As described above, according to the present invention, two intake valves are provided in the same cylinder, and the intake pipe is configured to branch into two so that the air-fuel mixture is supplied to each of the two intake valves from the same carburetor. In addition, by providing a heating mechanism for the passing air-fuel mixture only in one intake pipe, it is possible to solve the problem of reduced fuel filling efficiency due to heating of the intake air. The stratified air supply of the normal air-fuel mixture and the preheated air-fuel mixture, which is not preheated, is carried out by using differential valve timing, etc., and by providing a spark plug in the preheated air-fuel mixture layer, ignition combustion and the propagation of the flame are stabilized. Compared to conventional device b, which does not have an air-fuel mixture preheating device, and conventional device C, which uses a complete air-fuel mixture preheating system, the device a of the present invention has considerably higher combustion pressure, resulting in an increase in effective work and, at the same time, Like〈
Compared to the conventional method (b), the method (a) of the present invention lowers the combustion pressure fluctuation rate, and in particular allows the use of a lean mixture, making it possible to expand the flammable limit air-fuel ratio, etc.
Coupled with the fact that the present invention can be applied to a simple mechanism with two carburetors and one camshaft, the industrial value is extremely great.
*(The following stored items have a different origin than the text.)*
(* ===== verification/OsSpec.v ===== *)
(** * What the operating system guarantees

    The system of [Os] from power-on: [kernel_main] starts the three tasks; a
    poll of the network task is the network handler's loop over the messages
    that were queued; and whatever order rounds of the kernel, interrupts and
    the cards take, no message is ever left behind by a sleeping kernel. *)

From stdpp Require Import base tactics list gmap strings numbers relations.
From Stdlib Require Import ZArith Lia.
From S2P Require Import Prelude Queue Buffer Ethernet Ipv4 Udp Device Handler HandlerSpec Pci E1000 Kernel KernelSpec Rng Memory Video Acpi Gdt Interrupts Logging NetApi PingTask NetSetup Hardware Os.

Local Open Scope Z_scope.

(** ** Queues with a waiting receiver *)

Lemma enqueue_inv {Q : Type → Type} `{QueueLaws Q} {A} (q q' : Q A) a :
  q_try_enqueue q a = (q', Ok tt) →
  q_items q' = q_items q ++ [a] ∧ q_is_closed q = false ∧ q_is_closed q' = false.
Proof.
  intros Hr. destruct (q_is_closed q) eqn:Hc; [| destruct (q_has_room q) eqn:Hroom].
  - rewrite (enqueue_err _ q a) in Hr by (by left). done.
  - destruct (enqueue_ok _ q a Hc Hroom) as (_ & Hi & Ho). rewrite Hr in Hi, Ho. done.
  - rewrite (enqueue_err _ q a) in Hr by (by right). done.
Qed.

Section waits.
Context {Q : Type → Type} `{QueueLaws Q} {C : Type} `{WakerCellLaws C} {A : Type}.

(** The receiver [id] of an open queue is parked at it only while it is empty;
    otherwise it is about to run. *)
Definition waits (id : Z) (q : Q A) (c : C) (run : list Z) : Prop :=
  q_is_closed q = false
  ∧ match wc_parked c with Some w => w = id ∧ q_items q = [] | None => id ∈ run end.

Lemma waits_run id q c run run' : waits id q c run → (id ∈ run → id ∈ run') → waits id q c run'.
Proof. intros [Ho Hw] Hr. split; [done |]. destruct (wc_parked c); auto. Qed.
(** When the untag call fails, no tag call follows. *)
Example UpdateTags_untag_fails :
  ∃ keys,
    tags_gen.UpdateTags id Background samples.failing_untag_conn "arn"
      (any_map_string (<["a" := "1"]> ∅)) (any_map_string (<["c" := "4"]> ∅)) []
    = (Some (fmt_Errorf "untagging resource (arn)"
               (awserr_New "ThrottlingException" "Rate exceeded")),
       [ UntagResource Background (UntagResourceInput.mk (Some "arn") keys) ]).
Proof. eexists. vm_compute. reflexivity. Qed.

(** ** [ListTags] *)

(** C8: when [ListTagsForResource] fails with an InvalidParameterException
    whose message contains "The specified cluster is inactive. Specify an
    active cluster and try again.", ecs [ListTags] returns nil tags and a
    [NotFoundError] holding that error and the input; on every other
    failure it returns the empty tag set and the error itself. *)
Theorem ecs_ListTags_failure ctx conn identifier (h : History) :
  let input := ListTagsForResourceInput.mk (aws.String identifier) in
  let err := (ListTagsForResource_reply conn h ctx input).2 in
  let inactive :=
    tfawserr.ErrMessageContains err "InvalidParameterException"
      "The specified cluster is inactive. Specify an active cluster and try again." in
  let result := (ecs.ListTags ctx conn identifier h).1 in
  (inactive = true → result = (None, Some (NotFoundError err input))) ∧
  (inactive = false → ∀ e, err = Some e → result = (Some (∅ : gmap string string), Some e)).
Proof.
  intros input err inactive result. subst result. unfold ecs.ListTags.
  unfold mbind, M_bind, ListTagsForResourceWithContext. fold input.
  subst inactive err.
  destruct (ListTagsForResource_reply conn h ctx input) as [output err]. simpl.
  split.
  - intros ->. reflexivity.
  - intros -> e ->. reflexivity.
Qed.

Example ecs_ListTags_inactive_cluster :
  let err := Some (awserr_New "InvalidParameterException"
    "The specified cluster is inactive. Specify an active cluster and try again.") in
  (ecs.ListTags Background
     {| ListTagsForResource_reply := λ _ _ _, ({| ListTagsForResourceOutput.Tags := [] |}, err);
        UntagResource_reply := λ _ _ _, None;
        TagResource_reply := λ _ _ _, None |}
     "arn:aws:ecs:us-east-1:123456789012:cluster/c" []).1
  = (None, Some (NotFoundError err
       (ListTagsForResourceInput.mk (Some "arn:aws:ecs:us-east-1:123456789012:cluster/c")))).
Proof. reflexivity. Qed.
Although the present invention is structurally extremely easy to apply to a side valve type engine as shown in the illustrated embodiment, it goes without saying that the present invention is applicable not only to side valve type engines but also to all types of engines. do not have.

[Brief explanation of the drawing]

Fig. 1 is an explanatory plan view schematically showing an embodiment of the present invention, Fig. 2 is a sectional view along the line X-X of Fig. 1, and Fig. 3 shows an example of the valve timing of the intake valve in the present invention. It is an explanatory diagram. Figures 4 and 5 are diagrams comparing the functions of the present invention with conventional devices, and Figure 4 shows when the throttle is fully open (A/F =
16 to 18), and FIG. 5 is a diagram showing the combustion pressure fluctuation rate. 1... Carburizer, 2, 2a, 2b... Suction pipe, 3... First intake valve, 4... Second intake valve, 5. ...Cylinder head, 5a...
... Volume part, 6 ... Exhaust valve, 7 ... Exhaust pipe, 9 ... Spark plug.

Claims (1)

[Scope of utility model registration request] In an internal combustion engine, first and second intake valves are provided at appropriate distances from each other in one cylinder part, and an intake pipe is branched from the carburetor and connected to both the first and second intake valves, respectively. , a preheating mechanism for the intake air-fuel mixture is provided only in the intake pipe connected to the second intake valve, and the shape of the volume of the cylinder head through which the air-fuel mixture sucked from both the first and second intake valves flows is changed to the second intake valve. The non-preheated air-fuel mixture taken in from the second intake valve flows almost directly into the upper part of the piston, but the preheated air-fuel mixture taken in from the second intake valve changes its flow direction and flows toward the upper part of the piston while being subjected to flow resistance. The valve timing of the second intake valve is set to be significantly delayed so that it starts opening in the latter half of the opening period of the first intake valve and closes after a predetermined time delay after the first intake valve closes. An air supply system for an internal combustion engine, characterized in that an ignition plug is disposed at a position midway through the inflow of the preheated air-fuel mixture toward the piston from the second intake valve.